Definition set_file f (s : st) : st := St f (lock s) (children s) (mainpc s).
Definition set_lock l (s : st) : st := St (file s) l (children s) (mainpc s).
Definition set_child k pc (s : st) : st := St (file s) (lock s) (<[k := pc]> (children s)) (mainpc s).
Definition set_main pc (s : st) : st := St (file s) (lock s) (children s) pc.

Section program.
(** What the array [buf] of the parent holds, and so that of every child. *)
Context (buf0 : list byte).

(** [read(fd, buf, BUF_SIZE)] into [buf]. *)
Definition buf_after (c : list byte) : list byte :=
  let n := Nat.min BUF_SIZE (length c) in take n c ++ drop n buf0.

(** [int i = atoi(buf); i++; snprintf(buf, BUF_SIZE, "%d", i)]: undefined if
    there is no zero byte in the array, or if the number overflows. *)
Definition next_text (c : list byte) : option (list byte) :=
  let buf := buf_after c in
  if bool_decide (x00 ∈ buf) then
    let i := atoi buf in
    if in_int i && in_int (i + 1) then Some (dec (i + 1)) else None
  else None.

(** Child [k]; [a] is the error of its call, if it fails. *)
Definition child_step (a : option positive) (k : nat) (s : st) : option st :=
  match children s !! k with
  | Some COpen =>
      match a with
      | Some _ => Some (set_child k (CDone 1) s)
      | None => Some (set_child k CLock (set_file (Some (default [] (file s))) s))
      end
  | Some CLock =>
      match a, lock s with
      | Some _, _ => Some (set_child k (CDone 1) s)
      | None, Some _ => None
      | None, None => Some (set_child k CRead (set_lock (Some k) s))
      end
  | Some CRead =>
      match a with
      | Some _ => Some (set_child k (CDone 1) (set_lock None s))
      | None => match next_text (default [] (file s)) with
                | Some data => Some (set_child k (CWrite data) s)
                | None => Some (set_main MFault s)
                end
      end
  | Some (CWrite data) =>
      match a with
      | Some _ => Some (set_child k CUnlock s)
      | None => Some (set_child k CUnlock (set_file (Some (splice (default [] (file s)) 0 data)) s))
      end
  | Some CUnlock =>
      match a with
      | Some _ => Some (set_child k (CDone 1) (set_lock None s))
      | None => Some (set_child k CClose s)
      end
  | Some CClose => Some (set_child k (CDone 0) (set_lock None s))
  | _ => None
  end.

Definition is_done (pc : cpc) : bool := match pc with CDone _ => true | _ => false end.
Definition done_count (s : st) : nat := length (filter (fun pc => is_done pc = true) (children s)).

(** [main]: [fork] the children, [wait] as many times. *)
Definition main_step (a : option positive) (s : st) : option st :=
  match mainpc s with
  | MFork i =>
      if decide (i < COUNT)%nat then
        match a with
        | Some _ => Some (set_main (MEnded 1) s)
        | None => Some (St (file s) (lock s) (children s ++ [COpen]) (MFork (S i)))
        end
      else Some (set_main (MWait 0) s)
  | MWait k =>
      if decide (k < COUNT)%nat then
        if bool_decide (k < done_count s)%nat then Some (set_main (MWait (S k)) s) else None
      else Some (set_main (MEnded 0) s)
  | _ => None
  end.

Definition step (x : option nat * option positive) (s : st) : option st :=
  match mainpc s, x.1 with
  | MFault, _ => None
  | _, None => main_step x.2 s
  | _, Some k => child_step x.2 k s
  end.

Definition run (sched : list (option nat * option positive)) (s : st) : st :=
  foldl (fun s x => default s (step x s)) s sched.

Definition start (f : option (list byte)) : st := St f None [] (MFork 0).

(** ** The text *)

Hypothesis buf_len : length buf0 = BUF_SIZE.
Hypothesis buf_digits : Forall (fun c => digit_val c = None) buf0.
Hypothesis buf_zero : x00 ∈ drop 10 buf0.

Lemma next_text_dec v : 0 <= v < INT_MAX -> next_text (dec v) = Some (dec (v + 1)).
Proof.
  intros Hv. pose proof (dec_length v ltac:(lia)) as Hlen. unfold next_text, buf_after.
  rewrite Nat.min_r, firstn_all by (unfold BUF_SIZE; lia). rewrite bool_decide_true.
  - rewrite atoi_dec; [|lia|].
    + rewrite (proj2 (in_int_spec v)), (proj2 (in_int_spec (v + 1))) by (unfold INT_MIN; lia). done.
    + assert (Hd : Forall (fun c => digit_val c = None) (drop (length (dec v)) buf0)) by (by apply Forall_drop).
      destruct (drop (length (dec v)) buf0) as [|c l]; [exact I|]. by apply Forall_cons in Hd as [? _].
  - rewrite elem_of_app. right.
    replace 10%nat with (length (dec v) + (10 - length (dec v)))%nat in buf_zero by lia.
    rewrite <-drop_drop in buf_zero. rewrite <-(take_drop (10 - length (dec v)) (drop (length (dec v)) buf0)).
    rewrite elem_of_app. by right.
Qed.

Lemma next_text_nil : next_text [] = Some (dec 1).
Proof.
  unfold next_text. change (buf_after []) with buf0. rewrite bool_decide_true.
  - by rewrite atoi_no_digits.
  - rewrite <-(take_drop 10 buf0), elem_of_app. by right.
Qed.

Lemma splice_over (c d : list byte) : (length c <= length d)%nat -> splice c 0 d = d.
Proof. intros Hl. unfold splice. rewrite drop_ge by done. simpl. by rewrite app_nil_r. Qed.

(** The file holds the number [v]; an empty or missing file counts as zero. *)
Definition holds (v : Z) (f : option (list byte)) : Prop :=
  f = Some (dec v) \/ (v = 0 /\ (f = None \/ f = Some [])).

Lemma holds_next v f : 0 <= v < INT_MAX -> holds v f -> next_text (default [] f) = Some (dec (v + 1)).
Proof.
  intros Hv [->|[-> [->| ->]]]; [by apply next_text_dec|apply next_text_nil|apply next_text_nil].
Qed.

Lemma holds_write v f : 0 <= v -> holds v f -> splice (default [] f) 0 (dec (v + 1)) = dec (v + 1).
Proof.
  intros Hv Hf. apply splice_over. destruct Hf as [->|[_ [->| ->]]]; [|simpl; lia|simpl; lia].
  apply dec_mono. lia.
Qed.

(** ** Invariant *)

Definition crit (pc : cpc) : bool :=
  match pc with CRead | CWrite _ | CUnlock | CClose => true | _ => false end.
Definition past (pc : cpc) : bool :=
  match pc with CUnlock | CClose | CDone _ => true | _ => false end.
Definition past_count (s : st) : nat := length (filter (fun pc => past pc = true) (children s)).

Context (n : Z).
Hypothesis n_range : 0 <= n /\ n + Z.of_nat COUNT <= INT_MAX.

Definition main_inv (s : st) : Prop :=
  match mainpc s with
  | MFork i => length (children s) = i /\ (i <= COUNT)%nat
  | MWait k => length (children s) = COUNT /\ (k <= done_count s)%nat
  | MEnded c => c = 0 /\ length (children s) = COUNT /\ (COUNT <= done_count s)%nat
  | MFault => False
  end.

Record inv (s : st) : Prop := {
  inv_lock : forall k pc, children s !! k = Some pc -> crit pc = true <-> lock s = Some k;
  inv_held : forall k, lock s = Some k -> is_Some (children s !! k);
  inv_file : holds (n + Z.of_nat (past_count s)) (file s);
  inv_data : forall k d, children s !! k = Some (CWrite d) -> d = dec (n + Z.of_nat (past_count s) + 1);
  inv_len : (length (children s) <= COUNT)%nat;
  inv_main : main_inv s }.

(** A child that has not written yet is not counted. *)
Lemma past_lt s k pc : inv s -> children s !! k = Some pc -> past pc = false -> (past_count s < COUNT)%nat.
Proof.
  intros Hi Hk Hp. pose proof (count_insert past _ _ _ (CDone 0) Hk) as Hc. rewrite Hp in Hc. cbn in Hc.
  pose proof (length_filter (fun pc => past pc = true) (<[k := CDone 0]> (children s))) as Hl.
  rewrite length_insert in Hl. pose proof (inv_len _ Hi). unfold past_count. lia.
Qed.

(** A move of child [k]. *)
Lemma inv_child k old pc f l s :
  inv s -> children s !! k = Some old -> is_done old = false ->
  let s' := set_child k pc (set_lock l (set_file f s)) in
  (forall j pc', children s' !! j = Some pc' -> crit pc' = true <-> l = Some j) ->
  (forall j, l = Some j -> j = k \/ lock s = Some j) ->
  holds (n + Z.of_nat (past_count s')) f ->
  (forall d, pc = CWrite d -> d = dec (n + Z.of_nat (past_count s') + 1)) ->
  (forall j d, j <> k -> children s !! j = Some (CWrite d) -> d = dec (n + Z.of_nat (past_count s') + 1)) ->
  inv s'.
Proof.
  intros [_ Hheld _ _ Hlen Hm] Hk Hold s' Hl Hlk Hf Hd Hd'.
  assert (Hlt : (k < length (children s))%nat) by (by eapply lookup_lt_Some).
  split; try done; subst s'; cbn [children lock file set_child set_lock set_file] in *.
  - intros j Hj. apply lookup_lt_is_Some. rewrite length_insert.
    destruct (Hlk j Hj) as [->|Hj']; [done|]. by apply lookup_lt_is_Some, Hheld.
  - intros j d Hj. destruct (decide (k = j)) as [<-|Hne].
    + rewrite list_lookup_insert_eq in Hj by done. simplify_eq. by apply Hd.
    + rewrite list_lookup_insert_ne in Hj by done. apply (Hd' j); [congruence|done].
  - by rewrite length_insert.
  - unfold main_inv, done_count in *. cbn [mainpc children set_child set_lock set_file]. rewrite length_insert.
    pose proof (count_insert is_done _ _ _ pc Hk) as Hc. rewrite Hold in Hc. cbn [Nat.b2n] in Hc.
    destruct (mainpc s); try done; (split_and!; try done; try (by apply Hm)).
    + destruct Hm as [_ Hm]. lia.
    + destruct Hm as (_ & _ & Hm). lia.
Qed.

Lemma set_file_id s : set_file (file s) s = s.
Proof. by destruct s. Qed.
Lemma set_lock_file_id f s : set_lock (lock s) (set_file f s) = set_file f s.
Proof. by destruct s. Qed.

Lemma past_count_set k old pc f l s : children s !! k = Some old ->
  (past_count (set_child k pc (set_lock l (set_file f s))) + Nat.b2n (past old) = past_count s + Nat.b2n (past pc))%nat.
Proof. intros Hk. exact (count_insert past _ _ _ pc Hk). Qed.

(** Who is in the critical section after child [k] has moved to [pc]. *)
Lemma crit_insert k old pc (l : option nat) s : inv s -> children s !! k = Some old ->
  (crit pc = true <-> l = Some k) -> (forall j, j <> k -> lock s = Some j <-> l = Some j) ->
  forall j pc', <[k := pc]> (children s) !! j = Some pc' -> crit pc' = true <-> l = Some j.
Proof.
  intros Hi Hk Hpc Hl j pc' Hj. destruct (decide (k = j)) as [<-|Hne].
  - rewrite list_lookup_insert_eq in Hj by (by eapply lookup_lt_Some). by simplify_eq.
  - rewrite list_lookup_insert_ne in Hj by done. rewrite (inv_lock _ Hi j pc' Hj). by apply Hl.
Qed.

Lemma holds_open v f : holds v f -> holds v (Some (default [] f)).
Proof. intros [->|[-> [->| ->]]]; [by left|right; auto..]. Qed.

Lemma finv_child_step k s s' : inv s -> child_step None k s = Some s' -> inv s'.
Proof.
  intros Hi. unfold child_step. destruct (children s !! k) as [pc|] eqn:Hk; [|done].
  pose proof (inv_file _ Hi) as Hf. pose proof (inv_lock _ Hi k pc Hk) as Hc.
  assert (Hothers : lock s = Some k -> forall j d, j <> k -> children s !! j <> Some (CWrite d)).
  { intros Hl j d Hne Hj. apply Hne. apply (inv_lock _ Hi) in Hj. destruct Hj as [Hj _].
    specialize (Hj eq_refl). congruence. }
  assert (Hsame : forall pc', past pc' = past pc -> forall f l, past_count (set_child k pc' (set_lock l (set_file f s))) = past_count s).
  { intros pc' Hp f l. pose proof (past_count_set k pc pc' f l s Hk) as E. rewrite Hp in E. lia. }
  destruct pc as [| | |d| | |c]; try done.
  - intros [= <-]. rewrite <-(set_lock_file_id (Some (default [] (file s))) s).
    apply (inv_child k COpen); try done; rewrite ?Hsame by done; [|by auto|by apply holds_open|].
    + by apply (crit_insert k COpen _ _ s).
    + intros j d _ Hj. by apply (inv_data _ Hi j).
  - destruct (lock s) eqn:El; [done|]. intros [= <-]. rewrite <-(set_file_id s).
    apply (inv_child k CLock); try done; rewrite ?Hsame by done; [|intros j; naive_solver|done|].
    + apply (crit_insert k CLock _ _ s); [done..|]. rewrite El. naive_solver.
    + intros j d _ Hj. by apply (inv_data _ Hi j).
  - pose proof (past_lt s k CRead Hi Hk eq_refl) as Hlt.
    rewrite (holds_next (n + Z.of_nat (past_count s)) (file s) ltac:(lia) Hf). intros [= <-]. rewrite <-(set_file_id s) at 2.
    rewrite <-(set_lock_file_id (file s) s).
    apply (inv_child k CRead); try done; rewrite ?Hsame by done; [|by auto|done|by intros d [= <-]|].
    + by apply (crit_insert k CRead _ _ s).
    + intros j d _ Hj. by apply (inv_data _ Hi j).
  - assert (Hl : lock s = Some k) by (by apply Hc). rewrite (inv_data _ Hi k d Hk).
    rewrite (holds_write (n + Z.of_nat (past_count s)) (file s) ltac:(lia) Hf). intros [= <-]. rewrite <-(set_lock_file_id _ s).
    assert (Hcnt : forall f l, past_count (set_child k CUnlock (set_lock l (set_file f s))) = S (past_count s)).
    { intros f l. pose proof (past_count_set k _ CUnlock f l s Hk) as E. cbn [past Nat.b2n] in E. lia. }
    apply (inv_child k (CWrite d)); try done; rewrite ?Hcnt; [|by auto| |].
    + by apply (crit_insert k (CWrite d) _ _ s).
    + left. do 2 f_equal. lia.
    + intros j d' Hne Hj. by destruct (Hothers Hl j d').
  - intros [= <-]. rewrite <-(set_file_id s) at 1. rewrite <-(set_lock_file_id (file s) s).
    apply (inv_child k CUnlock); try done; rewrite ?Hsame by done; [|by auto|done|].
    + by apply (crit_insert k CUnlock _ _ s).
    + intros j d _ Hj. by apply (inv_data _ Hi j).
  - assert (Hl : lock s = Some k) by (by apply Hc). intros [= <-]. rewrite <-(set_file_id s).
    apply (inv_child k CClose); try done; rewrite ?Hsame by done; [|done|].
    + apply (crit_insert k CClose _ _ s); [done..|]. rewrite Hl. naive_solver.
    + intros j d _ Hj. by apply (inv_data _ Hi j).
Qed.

....

= Task description =
Above are the entries. Quote exactly the lines from the one bearing "there is no" through the one bearing "(set_main MFault s)".

= Reply to the exercise =
    there is no zero byte in the array, or if the number overflows. *)
Definition next_text (c : list byte) : option (list byte) :=
  let buf := buf_after c in
  if bool_decide (x00 ∈ buf) then
    let i := atoi buf in
    if in_int i && in_int (i + 1) then Some (dec (i + 1)) else None
  else None.

(** Child [k]; [a] is the error of its call, if it fails. *)
Definition child_step (a : option positive) (k : nat) (s : st) : option st :=
  match children s !! k with
  | Some COpen =>
      match a with
      | Some _ => Some (set_child k (CDone 1) s)
      | None => Some (set_child k CLock (set_file (Some (default [] (file s))) s))
      end
  | Some CLock =>
      match a, lock s with
      | Some _, _ => Some (set_child k (CDone 1) s)
      | None, Some _ => None
      | None, None => Some (set_child k CRead (set_lock (Some k) s))
      end
  | Some CRead =>
      match a with
      | Some _ => Some (set_child k (CDone 1) (set_lock None s))
      | None => match next_text (default [] (file s)) with
                | Some data => Some (set_child k (CWrite data) s)
                | None => Some (set_main MFault s)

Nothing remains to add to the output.